*** Records to use Section Begins ***
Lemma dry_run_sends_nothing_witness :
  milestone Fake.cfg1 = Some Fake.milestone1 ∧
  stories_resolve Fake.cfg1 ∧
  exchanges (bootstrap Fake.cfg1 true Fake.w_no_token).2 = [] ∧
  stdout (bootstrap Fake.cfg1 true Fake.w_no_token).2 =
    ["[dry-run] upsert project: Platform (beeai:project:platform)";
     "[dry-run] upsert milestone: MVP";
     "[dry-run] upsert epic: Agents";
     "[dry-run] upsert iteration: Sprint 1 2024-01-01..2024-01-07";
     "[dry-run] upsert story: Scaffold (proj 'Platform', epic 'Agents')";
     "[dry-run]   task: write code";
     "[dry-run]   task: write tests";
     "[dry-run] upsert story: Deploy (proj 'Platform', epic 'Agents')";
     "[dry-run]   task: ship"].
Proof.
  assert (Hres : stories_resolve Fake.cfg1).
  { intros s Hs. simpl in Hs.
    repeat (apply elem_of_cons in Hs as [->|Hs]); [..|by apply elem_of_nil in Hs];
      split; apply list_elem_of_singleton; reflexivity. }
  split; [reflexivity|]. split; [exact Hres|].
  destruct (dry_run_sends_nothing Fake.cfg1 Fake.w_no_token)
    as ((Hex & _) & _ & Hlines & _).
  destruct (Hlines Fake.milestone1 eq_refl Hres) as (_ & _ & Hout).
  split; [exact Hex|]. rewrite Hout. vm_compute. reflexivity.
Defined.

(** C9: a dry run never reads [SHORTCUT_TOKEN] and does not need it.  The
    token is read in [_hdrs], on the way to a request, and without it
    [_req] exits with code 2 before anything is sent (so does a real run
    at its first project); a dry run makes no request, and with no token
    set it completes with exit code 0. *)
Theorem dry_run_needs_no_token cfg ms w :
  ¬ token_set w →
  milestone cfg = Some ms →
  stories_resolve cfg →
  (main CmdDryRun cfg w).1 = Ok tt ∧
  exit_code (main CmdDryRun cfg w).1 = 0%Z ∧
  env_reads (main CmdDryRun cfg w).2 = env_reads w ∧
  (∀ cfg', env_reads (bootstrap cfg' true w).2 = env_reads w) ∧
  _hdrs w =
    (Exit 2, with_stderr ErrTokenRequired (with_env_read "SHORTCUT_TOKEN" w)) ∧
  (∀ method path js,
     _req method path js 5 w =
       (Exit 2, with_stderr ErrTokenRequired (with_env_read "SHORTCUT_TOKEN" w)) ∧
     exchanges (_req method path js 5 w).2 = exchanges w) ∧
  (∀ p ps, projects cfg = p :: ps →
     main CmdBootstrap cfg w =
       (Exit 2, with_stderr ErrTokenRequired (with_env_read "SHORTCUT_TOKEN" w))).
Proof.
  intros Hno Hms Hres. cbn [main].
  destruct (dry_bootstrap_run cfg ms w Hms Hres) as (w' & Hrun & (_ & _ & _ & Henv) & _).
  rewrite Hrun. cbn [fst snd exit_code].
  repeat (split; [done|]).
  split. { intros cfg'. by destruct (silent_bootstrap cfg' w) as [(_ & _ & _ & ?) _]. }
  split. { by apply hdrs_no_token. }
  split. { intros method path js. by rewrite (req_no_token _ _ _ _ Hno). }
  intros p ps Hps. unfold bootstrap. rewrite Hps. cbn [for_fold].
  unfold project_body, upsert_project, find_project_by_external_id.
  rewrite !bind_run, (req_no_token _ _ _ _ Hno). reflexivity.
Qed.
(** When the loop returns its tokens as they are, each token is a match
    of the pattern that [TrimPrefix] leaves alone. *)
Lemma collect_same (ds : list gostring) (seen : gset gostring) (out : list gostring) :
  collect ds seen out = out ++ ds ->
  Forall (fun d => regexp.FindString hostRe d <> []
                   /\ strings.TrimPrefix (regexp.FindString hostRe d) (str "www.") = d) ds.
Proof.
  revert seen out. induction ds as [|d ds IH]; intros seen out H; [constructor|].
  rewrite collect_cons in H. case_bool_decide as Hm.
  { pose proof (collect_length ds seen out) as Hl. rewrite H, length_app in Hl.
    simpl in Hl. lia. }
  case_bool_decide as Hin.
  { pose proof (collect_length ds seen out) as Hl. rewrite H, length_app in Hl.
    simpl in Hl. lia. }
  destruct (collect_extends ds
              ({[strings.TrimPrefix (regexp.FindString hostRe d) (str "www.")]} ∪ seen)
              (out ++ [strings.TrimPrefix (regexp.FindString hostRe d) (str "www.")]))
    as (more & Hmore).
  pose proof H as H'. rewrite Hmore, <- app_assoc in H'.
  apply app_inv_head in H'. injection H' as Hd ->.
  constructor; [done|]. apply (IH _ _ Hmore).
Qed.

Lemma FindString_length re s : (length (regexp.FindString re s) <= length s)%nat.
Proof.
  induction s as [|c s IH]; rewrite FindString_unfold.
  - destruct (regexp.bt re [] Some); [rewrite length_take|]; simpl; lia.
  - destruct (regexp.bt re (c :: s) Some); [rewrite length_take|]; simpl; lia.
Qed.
*** Records to use Section Ends ***
Task brief ::
Report each line above that includes the string "ErrTokenRequired".

Solution to this problem ::
    (Exit 2, with_stderr ErrTokenRequired (with_env_read "SHORTCUT_TOKEN" w)) ∧
       (Exit 2, with_stderr ErrTokenRequired (with_env_read "SHORTCUT_TOKEN" w)) ∧
       (Exit 2, with_stderr ErrTokenRequired (with_env_read "SHORTCUT_TOKEN" w))).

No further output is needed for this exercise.